(* ===== verification/Prelude.v ===== *)
(** * The Rustee web framework: routing, static files, middleware, authentication,
      identity providers, sessions, jobs, outbox, recurring jobs, events over Kafka, AI
      accounting, caches, batches and retrieval, and an MCP server

    Rustee is a Rust workspace. Its HTTP side is a router in front of handlers
    ([crates/rustee-router]) with layers around it: CORS, panic boundary, compression
    and trusted proxies ([crates/rustee-middleware]), rate limiting
    ([crates/rustee-rate-limit] and its Redis store), bearer and API-key
    authentication, authorization and tenants ([crates/rustee-auth],
    [crates/rustee-tenant]), cookie sessions and CSRF protection
    ([crates/rustee-auth-session]) and static files ([crates/rustee-static]). Principals
    come from identity providers: tokens under a static key ([crates/rustee-auth-jwt]), and
    OpenID Connect ([crates/rustee-auth-oidc]) with the browser login, the provider's
    published keys and token introspection; login transactions are kept in memory or in
    Redis ([crates/rustee-auth-oidc-redis], over the helpers of [crates/rustee-redis]),
    and so are sessions ([crates/rustee-auth-session-redis]); API keys are kept in
    PostgreSQL ([crates/rustee-auth-sqlx]). Its
    durable side is a job contract ([crates/rustee-jobs]) that providers such as Redis
    Streams ([crates/rustee-jobs-redis]) deliver, a transactional outbox and inbox in
    PostgreSQL ([crates/rustee-outbox-sqlx]) that relays messages to providers, and a
    cron scheduler that stages jobs into that outbox ([crates/rustee-jobs-cron-sqlx]).
    Events ([crates/rustee-events]) are published to and consumed from Kafka
    ([crates/rustee-events-kafka]), with retries over topics or delayed through a table
    in PostgreSQL ([crates/rustee-events-kafka-sqlx]).
    The AI side is a pipeline in front of model providers ([crates/rustee-ai]) with a
    durable usage ledger and tool audit ([crates/rustee-ai-audit-sqlx]), a cache of its
    responses in memory or in Redis ([crates/rustee-ai-cache], [crates/rustee-ai-cache-redis])
    and batches whose submission and results are jobs over a ledger ([crates/rustee-ai-batch],
    [crates/rustee-ai-batch-jobs], [crates/rustee-ai-batch-sqlx]); documents are ingested into
    vector indexes and retrieved for prompts ([crates/rustee-ai-rag],
    [crates/rustee-ai-rag-advisor], [crates/rustee-ai-rag-jobs]); its tools are
    offered to other programs by an MCP server ([crates/rustee-mcp]).
    [crates/rustee-core] and [crates/rustee-json] are what all of them share.

    ** Files

    - [Prelude], [Strings]: results, machine integers, durations, tactics, the hint
      database [rustee]; the operations of [core::str] and [core::num] on byte lists.
    - [BTree]: ordered maps and sets of strings, which several components iterate over.
    - [Uuid], [Http], [HttpModel], [Net]: interfaces to the [uuid] and [http] crates
      with instances that satisfy their laws, and the address parser of [std::net].
    - [Core]: [rustee-core] bodies, requests, responses, errors, typed state.
    - [RoutePattern], [Router]: [pattern.rs]; [app.rs], [dispatch.rs], [nesting.rs],
      [handler.rs]. An application is a record of routes, nested services, state and
      fallback; building steps return a new one or an error; [dispatch] maps a request
      to the response of one endpoint.
    - [Range], [Negotiation], [StaticPath], [StaticFiles]: [range.rs]; the two
      [Accept-Encoding] readers and the compression layer; [config.rs]; validators,
      multipart answers, delivery and the layer of [rustee-static].
    - [TrustedProxy], [Cors], [RateLimit]: the middleware of the same names; the last
      with the Lua script of the Redis store.
    - [Json], [JobEnvelope], [Jobs]: the bounded writer; envelopes with their codec and
      upcasting; client, registry, handlers, retry policy, delivery observation.
    - [Events]: event envelopes with their codec and upcasting, provider messages, client,
      dispatch and delivery observation.
    - [Outbox]: messages, staging, leases, relay pass and loop, inbox.
    - [Auth], [Session]: principals, authenticators, layers and policies; cookies,
      session records, manager, in-memory store, the two middlewares.
    - [RedisCache]: the JSON helpers of [rustee-redis] with their two Lua scripts.
      [RedisSessions]: the sessions kept with them. [ApiKeyStore]: registration, rotation
      and revocation of API keys with their audit, and authentication by fingerprint.
    - [JsonValue]: values of [serde_json], their readers and their compact text.
    - [Extract]: the extractors of [rustee-core] (bodies, JSON, query, headers, path
      parameters) and its bounded JSON answers, behind the router.
    - [Identity], [Oidc]: claims and static-key verification; the trusted
      settings of OpenID Connect and its HTTP adapters.
    - [OidcLogin], [OidcSystem]: transactions, their two stores, redirects and the login
      flow; its callers on one store. [OidcJwks]: the cache of the provider's keys, its
      refreshes and the verification of tokens. [OidcIntrospection]: opaque tokens and the
      cache of their principals.
    - [RedisStreams], [RedisJobs], [RedisDelivery], [RedisLiveness]: the commands of the
      server; configuration, scripts, publisher, receiver and worker loop of the
      provider; that no job is lost; that jobs are settled.
    - [Cron], [CronLaws]: schedules, rate governor, scheduler passes, registration,
      pause and resume; their properties.
    - [Effects]: programs as trees of the calls they make, a weakest precondition against
      interference, and systems of callers; what the OpenID Connect, Kafka and AI files share.
    - [Kafka], [KafkaRetry], [KafkaDelivery], [KafkaSystem]: configuration, client settings
      and record headers; the consumer loops, routers, relay and retry table; broker and
      database as a world with the invariant that the calls keep; deployments of producers,
      consumers and relays with their theorems.
    - [AiProtocol], [AiTables], [AiPipeline], [AiLedger]: requests, responses, tools and
      the request policy; the ledger's and audit's tables and statements; completions
      and streams; the Postgres stores and the tool registry. [AiAccounting] is the
      program logic for their calls, [AiSystem] the callers of one database.
    - [AiCache], [AiCacheSystem]: the cached completion and its two stores; callers that
      share a store. [AiBatch], [AiBatchSystem]: the coordinator of submissions and
      reconciliations, its jobs and ledgers; callers that share a ledger. [AiRag]: the
      ingestion of documents, retrieval and its advisor, with the runs of each.
    - [McpContext], [Mcp]: resources and prompts with the budget their values are made
      under; settings, JSON-RPC messages and the handler of the MCP server. [McpBudget]
      compares the budget with answers made without one, [McpAnswers] says what is answered
      to which message, [McpSystem] has requests that share one audit.

    ** How the code is represented

    A [Result] is [result], an error path a value of it; a panic ([expect]) is [None]
    where its absence is a theorem. Integers are [Z] with the bound and the overflow
    behaviour written at each operation; a [usize] that counts elements is [nat].
    Strings are the lists of their bytes. Asynchronous code is sequential code over an
    explicit state (a table, a Redis server, an observer); interleaving with other
    processes is a step relation or a list of steps ([RateLimit], [Session],
    [RedisSessions], [ApiKeyStore], [RedisDelivery], [CronLaws], [OidcSystem], [OidcJwks], [OidcIntrospection], [KafkaSystem],
    [AiSystem], [AiCacheSystem], [AiBatchSystem], [McpSystem]), cancellation and lost acknowledgements are outcomes of
    their own ([Link] in [RedisJobs], [Commit] in [Cron], [Delivery] in [RedisCache]). The login flow,
    the token verifiers, Kafka clients, the AI pipeline, cache, batches and retrieval and the MCP server are
    trees of the calls they make ([Effects]), so that callers interleave between any two of them and can be dropped
    at each.

    Code outside the repository is a class of operations that the definitions take as
    an argument, with a class of laws that state its documentation: [HttpApi]/[HttpLaws],
    [UuidApi]/[UuidLaws], [FileSystem], [RedisApi]/[RedisLaws],
    [RedisCommands]/[RedisCommandLaws] with [RedisAccepts] and [RedisClock], [RedisStrings]/[RedisStringLaws],
    [ExtractApi]/[ExtractLaws], [SessionJson]/[SessionJsonLaws], [PrincipalJson]/[PrincipalJsonLaws],
    [ResponseJson]/[ResponseJsonLaws], [JwtApi]/[JwtLaws], [UrlApi]/[UrlLaws], [EncodingApi]/[EncodingLaws], [JsonText]/[JsonTextLaws] with [CompactLaws],
    [Postgres]/[PostgresLaws], [World]/[BrokerLaws], [AiApp] (whose answers are arbitrary), [CalendarApi]/[CalendarLaws], the
    serde decoders ([SerdeLaws], [EventSerdeLaws], [TemplateSerde]), HTTP dates, HMAC and the authority
    parser. [RateLimitStore]/[StoreLaws] and [SessionStore]/[SessionStoreLaws] are
    interfaces of the repository: the layers are proved against them and the Redis and
    in-memory stores implement them, and so are [AiUsageLedger]/[LedgerPromises],
    [ToolAuditSink]/[AuditPromises], [AiAdvisor]/[AdvisorPromises],
    [AiResponseCache]/[ResponseCacheLaws], [BatchLedger]/[BatchLedgerPromises],
    [AuthorizationTransactionStore]/[TransactionStoreLaws] and [KafkaFailureRouter]/[DurableRouter]. Each class of laws has an instance; the witnesses
    of the theorems compute with it.

    ** What the theorems show

    - Routing: patterns are equivalent exactly when they accept the same paths; a built
      application is well formed; dispatch returns what the specification of routing
      says, whatever the registration order; a path built from values reaches its handler
      with those values as extracted parameters.
    - Static files: request paths stay below the root and reach every name there; the
      answer depends only on files below the root; ranges are canonical and deliver
      exactly the selected bytes; no construction of an answer panics.
    - Middleware: forwarded headers count only behind trusted peers, and give exactly the
      context that they say or are refused; CORS, compression
      and rate limiting on every branch; the Redis bucket counts exactly.
    - Authentication and sessions: a handler behind a stack of layers sees exactly the
      admitted requests; an issued cookie restores its session until it expires; unsafe
      requests need the CSRF token; in every history of the stores a session in Redis is
      the one last saved, and an API key authenticates exactly while it is registered,
      unexpired and neither rotated nor revoked.
    - Identity providers: a static key admits only tokens it signed for its issuer and
      audience; a completed login used one saved transaction, once, with its verifier and
      nonce; a principal of the key verifier is signed by a key the provider published and
      the cache still vouches for, and refreshes keep their distance; a principal of an
      opaque token has a live answer of the provider behind it.
    - Jobs: envelopes round trip and stay valid; the enqueued job is the handled job; a
      failing job is delivered exactly [max_deliveries] times. On Redis Streams no
      published job is lost whatever fails, and a worker on a responsive server settles
      its backlog.
    - Outbox: a row is confirmed only after its message was published; staging and the
      inbox are exactly-once.
    - Recurring jobs: a pass is all or nothing and fires a schedule at most once; the
      tables keep their invariant; the governor is the fixed-window counter; a fired job
      decodes to the registered one; registration is idempotent.
    - Events over Kafka: a published envelope is the handled one; in every interleaving of
      producers, consumers of a group, relays, rebalances, failed requests and crashes no
      event is lost, and retries copy their event with a bounded attempt. The group has to
      start at the beginning of topics it has no offset for ([StartsAtBeginning]), has a retry
      table of its own, runs each consumer once, and records do not expire.
    - AI: the provider is called at most once per tenant and key; results are visible only
      once their usage is settled; settled usage is what the provider reported and never
      changes; tools run only under a recorded approval; the policy counts exactly the
      characters the provider receives. A cached response was run and stored for its key
      within the retention and not invalidated since, and what is stored is served; batches
      are submitted, and their results processed, at most once per reference. An ingestion
      embeds in batches within the provider's limits and writes the index once, last and
      complete, or not at all; a retrieval returns chunks only of the tenant and documents
      it was scoped to.
    - MCP: whatever a request is, tools and their approval are asked only for the call that
      it is authorized for; answers are true of the audit in every interleaving; every
      message with a plain id is answered with that id within the limits, by a result of its
      method or by an error that has its cause, and without an id only when a result is too
      large; the budget for context values
      refuses only what the limit on the answer refuses.
    - Where the code does not do what it means to, a theorem says what it does instead:
      [RateLimit.unrepresentable_window_sticks], [Outbox.relay_rejected],
      [RedisJobs.incomplete_records_pass], [Cron.exhausted_schedule_blocks],
      [second_group_loses_event], [rerun_loses_event] and [default_reset_loses_event] in
      [KafkaSystem],
      [Mcp.control_id_unanswered]. Examples show the
      smaller ones: [spaces_overestimated] in [Oidc], [unknown_key_refresh_not_spaced] in
      [OidcJwks], [cached_past_expiration] in [OidcIntrospection].

    ** Bounds and fuel

    Printing a number has fuel [print_fuel], the number of its bits, which its digits do
    not exceed ([print_fuel_enough]). The loops over external events have a list of the
    events as their argument ([iteration]s of a worker, passes of a scheduler). The Kafka
    loops take the number of records or passes after which they are dropped, and their
    theorems hold for every number. The
    relay loop [run_until] and the delivery loop of a failing job have fuel, and their
    theorems say how much reaches the end: more than [max_deliveries] deliveries settle
    a failing job, and as many rounds as deliveries are left empty a backlog.

    ** Not modelled

    [Debug] output, tracing and metrics (no decisions depend on them); the connection
    handling of [rustee-server], the encoders of compression and file descriptors (I/O);
    NATS, RabbitMQ and SQS clients and the schema registry; the AI crates
    for evaluation, OpenAI and MCP clients; the OAuth front of the MCP server; configuration loading; OpenAPI generation; macros and test support. Of
    these, configuration and OpenAPI hold logic that fits the same style
    and come next. *)

From Stdlib Require Import ZArith Lia Bool Ascii.
From stdpp Require Export base option numbers strings list.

- _What you need to do_: The range runs from the line above containing "come from identity" to the line containing "PostgreSQL ([crates/rustee-outbox-sqlx]) that", inclusive. Restate those lines word for word and no others.

- _Written response_:
    come from identity providers: tokens under a static key ([crates/rustee-auth-jwt]), and
    OpenID Connect ([crates/rustee-auth-oidc]) with the browser login, the provider's
    published keys and token introspection; login transactions are kept in memory or in
    Redis ([crates/rustee-auth-oidc-redis], over the helpers of [crates/rustee-redis]),
    and so are sessions ([crates/rustee-auth-session-redis]); API keys are kept in
    PostgreSQL ([crates/rustee-auth-sqlx]). Its
    durable side is a job contract ([crates/rustee-jobs]) that providers such as Redis
    Streams ([crates/rustee-jobs-redis]) deliver, a transactional outbox and inbox in
    PostgreSQL ([crates/rustee-outbox-sqlx]) that relays messages to providers, and a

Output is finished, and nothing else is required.